+++ Input for this task +++

Lemma fresh_run_used g : f <= g < f + count -> frame_used s' g = true.
Proof using Htk.
  intros Hg. rewrite (taken_used _ _ _ _ Htk).
  destruct (Z.leb_spec f g), (Z.ltb_spec g (f + count)); try lia; done.
Qed.

(** The whole run is one block. *)
Lemma fresh_whole x :
  magic x = KMALLOC_MAGIC -> size x = count * PAGE_SIZE - HEADER_SIZE -> is_u32 (size x) ->
  heap_inv (mk_heap s' (<[f * PAGE_SIZE := x]> (kh_mem h)) (free_list h)) fl.
Proof using All.
  intros Hm Hs Hu. pose proof (taken_range _ _ _ _ Htk) as Hf.
  destruct (taken_config _ _ _ _ Htk) as (Hl & _).
  constructor; simpl; [done| | |apply Hinv].
  - eapply blocks_fresh; [eapply blocks_grow; [apply Hinv|done]|exact fresh_run_used|..];
      [kh_lia|kh_lia|lia|lia|done|done|].
    intros b y Hy _. destruct (fresh_away b y Hy); kh_lia.
  - apply seg_insert; [|apply Hinv]. apply fresh_not_free. kh_lia.
Qed.

(** The run is split after [n] bytes, and the rest becomes a free block. *)
Lemma fresh_split n x y :
  0 < n -> size x = n -> magic x = KMALLOC_MAGIC -> is_u32 n ->
  HEADER_SIZE + n + HEADER_SIZE + size y = count * PAGE_SIZE -> 0 <= size y ->
  is_u32 (size y) -> magic y = KMALLOC_MAGIC -> next y = free_list h ->
  let split := f * PAGE_SIZE + HEADER_SIZE + n in
  heap_inv (mk_heap s' (<[f * PAGE_SIZE := x]> (<[split := y]> (kh_mem h))) split) (split :: fl).
Proof using All.
  intros Hn Hx Hmx Hux Hsum Hy0 Huy Hmy Hny split.
  pose proof (taken_range _ _ _ _ Htk) as Hf. destruct (taken_config _ _ _ _ Htk) as (Hl & _).
  assert (Hne : f * PAGE_SIZE <> split) by (subst split; kh_lia).
  constructor; simpl; [done| | |].
  - eapply blocks_fresh;
      [eapply blocks_fresh; [eapply blocks_grow; [apply Hinv|done]|exact fresh_run_used|..]
      |exact fresh_run_used|..]; try (subst split; kh_lia || done).
    + intros b z Hz _. destruct (fresh_away b z Hz); subst split; kh_lia.
    + intros b z. destruct (decide (split = b)) as [<-|].
      * rewrite lookup_insert_eq. intros [= <-] _. left. subst split. kh_lia.
      * rewrite lookup_insert_ne by done. intros Hz _.
        destruct (fresh_away b z Hz); kh_lia.
  - split_and!; [done|subst split; kh_lia|]. exists y.
    rewrite lookup_insert_ne, lookup_insert_eq by done. split; [done|].
    rewrite Hny. apply seg_insert; [apply fresh_not_free; kh_lia|].
    apply seg_insert; [|apply Hinv]. apply fresh_not_free. subst split. kh_lia.
  - apply NoDup_cons. split; [|apply Hinv]. apply fresh_not_free. subst split. kh_lia.
Qed.
Lemma wp_set_current p c (Q : unit -> proc H -> Prop) :
  proc_inv p ->
  (forall t, c = Some t -> exists x, arr (task_table p) t = Some x /\ live x = true) ->
  (proc_inv (set_current c p) -> Q tt (set_current c p)) -> wp (proc_set_current c) Q p.
Proof.
  intros Hi Hc HQ. unfold proc_set_current. task_go. apply wp_proc_lock; [apply Hi|]. task_go.
  assert (E : set_proc_lock 0 (set_current c (set_proc_lock 1 p)) = set_current c p).
  { pose proof (pi_lock _ Hi). destruct p. by simplify_eq/=. }
  rewrite E. apply HQ. destruct Hi. by constructor.
Qed.

(** ** The process component as a transition system *)

Inductive step : proc H -> proc H -> Prop :=
| step_create p nm entry arg r p' :
    next_pid p < INT32_MAX ->
    task_create_kernel_thread nm_kthread_trampoline nm entry arg p = Done r p' -> step p p'
| step_fork p r p' : next_pid p < INT32_MAX -> proc_fork_current p = Done r p' -> step p p'
| step_exec p nm entry argv envp r p' :
    proc_exec_current nm entry argv envp p = Done r p' -> step p p'
| step_exit p code p' : proc_exit_current code p = Done tt p' -> step p p'
| step_wait p want status r p' : proc_waitpid want status p = Done r p' -> step p p'
| step_switch p c x p' :
    arr (task_table p) c = Some x -> live x = true ->
    proc_set_current (Some c) p = Done tt p' -> step p p'.

Lemma wp_inv {A} (c : M (proc H) A) p r p' : wp c (fun _ => proc_inv) p -> c p = Done r p' -> proc_inv p'.
Proof. unfold wp. intros Hw E. by rewrite E in Hw. Qed.

Lemma step_inv p p' : proc_inv p -> step p p' -> proc_inv p'.
Proof.
  intros Hi Hst. destruct Hst; eapply wp_inv; eauto.
  - apply wp_create; [done..|]. by intros ? ? [? _].
  - apply wp_fork; [done..|]. by intros ? ? [? _].
  - apply wp_exec; [done|by intros ? ? ? _ _ _ ?|done].
  - apply wp_exit; [done|by intros ? ? _ _ ?|done].
  - apply wp_waitpid; [done|]. by intros ? ? [? _].
  - apply wp_set_current; [done|intros t [= <-]; eauto|done].
Qed.
End specs.

(** ** Properties *)

Section properties.
Context {H : Type} `{KHeap H}.
Context (nm_kthread_trampoline : Z).
Implicit Types (p : proc H).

+++

Task:
Exactly how many lines in the records contain the string "constructor"? Give that number alone.

Response below:
3